Le défi de l'intégration
Ces dernières semaines, ces derniers mois même déjà, les associations de communes, des élus, beaucoup ont appelé l’état central allemand à l’aide. L’Etat central allemand avait aussi mis plusieurs centaines d’immeubles appartenant à l’Etat à disposition qui ont permis de mettre à l’abri plusieurs dizaines de milliers de personnes. Mais cela ne suffit pas pour beaucoup de communes. Car un an après le début de la guerre, il n’est plus question seulement de loger les réfugiés, mais aussi de les intégrer aussi dans la vie sociale. Ainsi les crèches, les écoles, les centres sociaux sont aussi mis sous pression, manquant d’argent, de structures, et de personnels.
Un sommet sans résultats
La semaine dernière avait lieu un sommet sur les réfugiés à Berlin, réunissant les communes, les Länder (les 16 régions allemandes) et l’état central. Un sommet qui s’est terminé finalement par pas grand-chose, et surtout beaucoup de frustrations. La ministre fédérale de l’intérieur allemande a refusé de débloquer de nouveaux fonds financiers pour aider les communes, rappelant que l’Etat central allemand a déjà débloqué 3 milliards et demi d’euros l’an passé et 2,75 milliards pour 2023.
Quatre groupes de travail ont été mis en place, pour réfléchir sur la manière d’accélérer les procédures, celle de répartir au mieux les personnes réfugiées dans le pays ou encore sur les questions d’expulsion pour les demandes d’asile refusées. Mais rien sur le côté financier. Un autre sommet doit être organisé autour de Pâques début avril. Il n’y aura aucun nouveau financement d’ici-là, la ministre de l’intérieur l’a répété après le sommet.
"Système de première et un système de deuxième classe"
En attendant, pour tenter de désengorger les services administratifs, certains appellent déjà à cesser les différences faites entres les réfugiés venus d’Ukraine et les demandeurs d’asile d’autres pays. En effet, depuis une décision européenne en mars l’an dernier, les Ukrainiens et Ukrainiennes n’ont pas besoin de passer par le processus administratif de demande d’asile pour avoir accès à un toit, aux soins, au système de santé ou pour pouvoir travailler, comme doivent le faire les personnes d’autres nationalités.

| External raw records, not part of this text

(* ===== verification/TaskQueue.v ===== *)
(** * Task queues ([velocity-workflow-engine/src/task_queue.rs])

    The named queues that hand workflow and activity tasks to pollers.  Every
    operation runs under the queue's mutex and is one definition here; a blocking
    poll is its loop body, [poll_check], run again after each wake-up.  An
    [Instant] is a number of milliseconds. *)

From stdpp Require Import sorting.
From S2P Require Import Prelude.

Module TaskQueue.

Inductive TaskKind : Type :=
| WorkflowTask
| ActivityTask
| TimerTask
| SignalTask.

Record TaskItem : Type := mkTask {
  task_id : Z;
  kind : TaskKind;
  workflow_key : Z;
  task_queue_hash : Z;
  step_index : Z;
  activity_name_id : Z;
  attempt : Z;
  priority : Z;
  deadline_ms : Z;
}.

#[export] Instance TaskKind_eq_dec : EqDecision TaskKind.
Proof. solve_decision. Defined.

#[export] Instance TaskItem_eq_dec : EqDecision TaskItem.
Proof. solve_decision. Defined.

Record QueueState : Type := mkQueue {
  deque : list TaskItem;
  shutdown_flag : bool;
  enqueued : Z;
  dequeued : Z;
  expired : Z;
  oldest_task_at : option Z;
}.

Definition QueueState_new : QueueState := mkQueue [] false 0 0 0 None.

(** [self.oldest_task_at.map(|t| t.elapsed())]. *)
Definition backlog_age (s : QueueState) (now : Z) : option Z :=
  match oldest_task_at s with Some t => Some (now - t) | None => None end.

Record QueueStats : Type := mkStats {
  stat_enqueued : Z;
  stat_dequeued : Z;
  stat_expired : Z;
  depth : nat;
  backlog_age_ms : Z;
}.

"Nous sommes stupides de fonctionner avec un système de première et un système de deuxième classe. Nous devrions plutôt ouvrir complètement le système social, le système d’intégration, le système éducatif à tous ceux qui sont là", dit le maire de Bielefeld Pit Clausen. Mais aucune décision n'a été prise en ce sens pour l’instant et l’Union européenne veut même durcir sa politique d’immigration.
En Allemagne, en plus des difficultés pour les communes, certains politologues craignent des répercussions sur le monde politique, avec une montée de l’extrême-droite. "C’est pire qu’en 2015, parce qu’en plus des arrivées de réfugiés, il y a l’inflation, la crise économique et la guerre pas loin", explique un politologue inquiet.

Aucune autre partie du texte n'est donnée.